Тут и я уставилась на Анну моими красивыми глазами с нескрываемым удивлением. Тюльпанов — женщина? Я знала, знала! Только теперь я поняла, что все время это знала. Так глубоко, так нежно проникнуть в душу человеческого мозга может только женщина. Я смотрела на Анну во все глаза, а она по-прежнему вертела своей маленькой головой, поблескивала косичкой, но теперь уже не казалась мне такой идиотски противной.
Она ловко выхватила из рук писателя книжку, раскрыла ее на гладкой коленке, зубами сорвала колпачок с гелевой ручки, которая откуда-то возникла в ее руке, коротко сверкнув сталью.
— Выходит, это с тобой я переписывался… — промямлил «писатель» с какой-то тихой грустью.
— Ты написал Тюльпанову первым. Он не мог не ответить.
— Он… И я как раз и разболтал ему, что так и остался неразведенным.
— Ему, ему…
— И про жену я ему писал, то есть — про тебя… Минуточку! Я сейчас, на минуточку.
Отправился, размахивая полами халата, словно парусами, в туалет, будто приспичило его, но я-то знала, что он жаждет немедленно посмотреть свои записи в тетрадке.
Я навострила ушки. Всамделе, знакомо звякнуло за стеной. Он откупорил свою тайную банку. Что он там искал, какие слова?
Тогда я лишь урывками просматривала эту тетрадку, ибо негоже молодой девушке подолгу сидеть на унитазе. Скорее, то самое место, где он отзывался с презрением о своей первой жене, то есть — о теперь Тюльпанове.
Вышел с мрачным лицом. Взял книжку, прочитал дарственную надпись, усмехнулся и покачал головой:
— Вот, значит, кто… — тряхнул в воздухе книжкой. — Если это и вправду полеты и плавания… Ну, хорошо. Мудрому довольно — это да, верно подмечено. А как же фото? Там же мужчина какой-то — тщедушный такой человечек с жалкими острыми плечами…
— Да я просто прислала тебе этого произвольного человечка, из интернета. Для пущей убедительности.
— Тот-то я смотрю, что на книжках вообще нет портрета. Вопреки современной моде.
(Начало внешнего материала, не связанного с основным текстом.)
(** The first component of the earlier request that is not in the current one ends
    the check of the others. *)
Example unchecked_intersection :
  match_abort count_order (os_cluster mysql_server) scaling scaling (newComponentOpsHelper [scale_in "mysql" []])
    [scale_in "other" []; scale_in "mysql" ["c-mysql-2"]] = Ok false.
Proof. reflexivity. Qed.

(** When the cluster is gone, a completed request gets a new time of completion with
    each reconcile, so that it is never old enough to be deleted. *)
Definition orphaned : ops_server := {|
  os_cluster := {| cl_Name := "other"; cl_Namespace := "ns"; cl_Annotations := ∅; cl_ResourceVersion := 1;
    cl_Body := running_body |};
  os_requests := {["a" := with_status (restart "a") OpsSucceedPhase (Some 1%Z) (Some 5%Z) []]}; os_refuses := false |}.

Example completed_again :
  (os_requests (Reconcile_ops 100 "ns" "a" (created "a") orphaned).1 !! "a" ≫= ops_CompletionTimestamp) = Some 100%Z.
Proof. vm_compute. reflexivity. Qed.

(** "b" was started after the cluster was read: "a" fails with the copy in which "b"
    waits, and cancels it before the update of the cluster is refused. *)
Definition overtaken : ops_server :=
  let w := enqueue released "b" in
  with_requests w <["b" := with_status (restart "b") OpsRunningPhase (Some 2%Z) None []]>.

Example running_cancelled :
  let '(s, res) := DequeueOpsRequestInClusterAnnotation 100 {| or_Client := overtaken;
    or_OpsRequest := with_status (restart "a") OpsFailedPhase None (Some 100%Z) [];
    or_Cluster := os_cluster (busy false) |} in
  server_queue overtaken = [("b", false)] ∧ res = Fail (OpsApi Conflict) ∧
  (ops_Phase <$> os_requests (or_Client s) !! "b") = Some OpsCancelledPhase.
Proof. vm_compute. done. Qed.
«Писатель» аккуратно положил книжку на стол, раскрытой. Надпись была видна, но не настолько, чтобы разобрать стремительный почерк Тюльпанова. Кокусев спросил Анну:
— И как же тебя угораздило докатиться до жизни такой?
— Просто сидела без денег как-то. Без работы, без всего. Села и написала роман, утробный я человек. На пишущей машинке еще. Отнесла в АСТ. Взяли.
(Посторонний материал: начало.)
Lemma reclaim_policy_restored_witness :
  let s := start (workload 3) in
  ∃ s' pv', updatePVCSize (synthesized 3 None) "data-its-0" (Some small_claim) wanted_size s = (s', Ok tt) ∧
    g_objs (ws_graph s') = g_objs (ws_graph s) ++
      [planned (Some (COVolume (retain_pv volume "data-its-0"))) (COVolume pv') PATCH] ∧
    pv_ReclaimPolicy pv' = "Delete".
Proof.
  intros s. destruct root_graph_gwf as (Hg & Hr & _).
  apply (reclaim_policy_restored (synthesized 3 None) "data-its-0" volume small_claim wanted_size s 0 Hg Hr eq_refl eq_refl
    (mk_is_Some _ 10%Z eq_refl)); [discriminate|reflexivity|discriminate|discriminate].
Defined.

(** ** Availability by probe *)

#[export] Instance probeEvent_countable : Countable probeEvent.
Proof.
  refine (inj_countable
    (λ e, [encode (pev_PodName e); encode (pev_PodUID e); encode (pev_Timestamp e); encode (pev_Code e);
           encode (pev_Stdout e); encode (pev_Stderr e)])
    (λ l, match l with
          | [a; b; c; d; e; f] =>
              a ← decode a; b ← decode b; c ← decode c; d ← decode d; e ← decode e; f ← decode f;
              Some {| pev_PodName := a; pev_PodUID := b; pev_Timestamp := c; pev_Code := d; pev_Stdout := e;
                      pev_Stderr := f |}
          | _ => None
          end) _).
  intros []. cbn. by repeat (rewrite decode_encode; cbn).
Defined.

#[export] Instance bits_probes : ProbeCodec := {|
  unmarshal_report _ := Fail "no report";
  unmarshal_events s := match decode (of_bits s) with Some l => Ok l | None => Fail "unexpected end of JSON input" end;
  marshal_events l := bits_of (encode l) |}.

#[export] Instance bits_probes_laws : ProbeCodecLaws.
Proof. intros l. unfold unmarshal_events, marshal_events; cbn. by rewrite of_bits_of, decode_encode. Qed.

(** A definition with a probe every 20 seconds, and one without. *)
Definition probed : ComponentDefinition := {|
  cd_Name := "db"; cd_Generation := 1; cd_ObservedGeneration := 1; cd_Phase := "Available"; cd_Available := None;
  cd_AvailableProbe := Some 20%Z |}.

Definition unprobed : ComponentDefinition := {|
  cd_Name := "db"; cd_Generation := 1; cd_ObservedGeneration := 1; cd_Phase := "Available"; cd_Available := None;
  cd_AvailableProbe := None |}.

Definition report (pod : string) (at_ code : Z) : probeEvent := {|
  pev_PodName := pod; pev_PodUID := "uid"; pev_Timestamp := at_ * 1000000000; pev_Code := code;
  pev_Stdout := ""; pev_Stderr := "" |}.

(** "its-0" reported a success at 90, after a failure at 80 and before the one of
    "its-1" at 95; it is 100 now. *)
Definition probed_component : Component :=
  updateCachedEvents component [report "its-0" 80 1; report "its-0" 90 0].

Definition probe_run := handleEvent id_enum sample_orders (100 * 1000000000) (report "its-1" 95 0)
  probed_component probed (workload 2).

Lemma probe_run_available : ∃ message comp', probe_run = Ok (Some (true, message), comp').
Proof.
  assert (Hb : match probe_run with Ok (Some (true, _), _) => true | _ => false end = true)
    by (vm_compute; reflexivity).
  destruct probe_run as [[[[[] message]|] comp']|]; try discriminate. by exists message, comp'.
Qed.

Lemma two_names : GeneratePodNamesByITS sample_orders (workload 2) = Ok ["its-0"; "its-1"].
Proof. vm_compute. reflexivity. Qed.

Lemma availability_decided_witness :
  ∃ window cond descr cached names picked comp',
    ca_WithProbe (GetComponentAvailablePolicy probed) =
      Some {| awp_TimeWindowSeconds := Some window; awp_Condition := Some cond; awp_Description := descr |} ∧
    getCachedEvents probed_component = Ok cached ∧ GeneratePodNamesByITS sample_orders (workload 2) = Ok names ∧
    picks (since (100 * 1000000000) window) names (cached ++ [report "its-1" 95 0]) picked ∧
    cond_holds 2 picked cond ∧ getCachedEvents comp' = Ok picked.
Proof.
  destruct probe_run_available as (message & comp' & Hrun).
  destruct (availability_decided id_enum sample_orders (100 * 1000000000) (report "its-1" 95 0) probed_component probed
    (workload 2) true message comp') as (w & c & d & cached & names & picked & Hw & Hc & Hn & Hp & Ha & Hc');
    [discriminate|intros names; rewrite two_names; intros [= <-]; reflexivity|exact Hrun|].
  exists w, c, d, cached, names, picked, comp'. split_and!; try assumption. by apply Ha.
Defined.

Lemma default_availability_witness :
  ∃ cached, getCachedEvents probed_component = Ok cached ∧
    ∀ name, name ∈ ["its-0"; "its-1"] → ∃ e, newest (cached ++ [report "its-1" 95 0]) e ∧ pev_PodName e = name ∧
      (since (100 * 1000000000) (timeWindowSeconds probed) < pev_Timestamp e)%Z ∧ pev_Code e = 0%Z.
Proof.
  destruct probe_run_available as (message & comp' & Hrun).
  destruct (default_availability id_enum sample_orders (100 * 1000000000) (report "its-1" 95 0) probed_component probed
    (workload 2) ["its-0"; "its-1"] true message comp' 20 eq_refl eq_refl two_names) as (cached & Hc & Ha);
    [apply (bool_decide_eq_true_1 _); reflexivity|reflexivity|reflexivity|exact Hrun|].
  exists cached. split; [exact Hc|by apply Ha].
Defined.

(** ** The status *)

#[export] Instance no_claims : StatusEnv := {|
  se_ListOwnedPVCs := Ok []; se_readySince := 50; se_now := 100; se_orders := sample_graph_orders |}.

(** Three ready instances of the component's first generation. *)
Definition ready_workload : InstanceSet :=
  let its := set_annotations running_workload (<[KubeBlocksGenerationKey := "1"]> (its_Annotations running_workload)) in
  set_status its {|
    st_ObservedGeneration := 1; st_Replicas := 3; st_Ordinals := []; st_ReadyReplicas := 3;
    st_CurrentReplicas := 3; st_UpdatedReplicas := 3; st_CurrentRevision := ""; st_UpdateRevision := "v1";
    st_Conditions := []; st_AvailableReplicas := 3; st_InitReplicas := 3; st_ReadyInitReplicas := 3;
    st_MembersStatus := []; st_InstanceStatus := None; st_CurrentRevisions := None; st_UpdateRevisions := None;
    st_TemplatesStatus := [] |}.

Definition status_start : sctx := {| sx_graph := root_graph; sx_comp := component; sx_vertex := Some 0 |}.

Lemma status_start_shows : shows status_start.
Proof. destruct root_graph_gwf as (_ & _ & Ho). exists 0. eexists. cbn. by rewrite Ho. Qed.

Lemma ready_is_up : up_and_running (synthesized 3 None) ready_workload component (rss_Status three_members) [].
Proof.
  split; [reflexivity|reflexivity|vm_compute; reflexivity| | |intros vct c cap Hv; cbn in Hv; set_solver].
  - exists 3%Z. split_and!; try reflexivity. intros []. reflexivity.
  - intros r Hr. repeat (apply elem_of_cons in Hr as [-> |Hr]; [split; discriminate|]). set_solver.
Qed.


Lemma available_iff_running_witness :
  ∃ s', status_Transform component (synthesized 3 None) unprobed (Some ready_workload) running_workload status_start
          = (s', Ok tt) ∧
    cond_status (cst_Conditions (co_Status (sx_comp s'))) ConditionTypeAvailable = Some "True".
Proof.
  destruct (available_iff_running (synthesized 3 None) unprobed ready_workload running_workload component (Some 1%Z)
    three_members [] status_start) as (s' & Ht & Ha);
    [reflexivity|reflexivity|reflexivity|vm_compute; reflexivity|intros n [= <-]; discriminate|
     apply WorkloadOpsFacts.get_set_replicas|reflexivity|apply root_graph_gwf|apply status_start_shows|].
  exists s'. split; [exact Ht|]. apply Ha, ready_is_up.
Defined.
— Как же, помню! Там очередь была из таких, как ты.
— Что значит — как я? Я единственная и неповторимая. Вернее, Тюльпанов мой.
— Этих Тюльпановых, что тюльпанов в степи по весне. Впрочем, неудачно.
— Именно. Где и когда ты видел цветущую степь?
— Одного не могу понять. Как это ты отнесла в АСТ, если ты в Таллинне живешь? Или не живешь уже?
— Да лет пятнадцать я уже в Питере живу. В Эстонии стало невыносимо русским. Обменяла квартиру.
— Прямо уж такая русская ты.
— Для эстошек — да.
— Ну что ж, теперь хотя бы понятно, откуда у Тюльпанова знание моей жизни, чисел этих моих… Впрочем, не мог же я говорить тебе про электромясорубку?
— Почему же не мог? Говорил по пьяни.
— Так вот оно что. Сказал и забыл. А я то думал…
Пока они беседовали, я грациозно вспорхнула, словно некая диковинная птица, и прошлась по комнате, шелестя крылышками. Вот что я увидела на развороте книги, вот какая была надпись:
И вправду, внизу стояла маленькая овальная печатка, на которой значилось: ТЮЛЬПАНОВ — по центру, а по ободу, сверху и снизу, скрываясь в замысловатой цветочной вязи — что-то латинскими буквами, наверное, по-эстонски.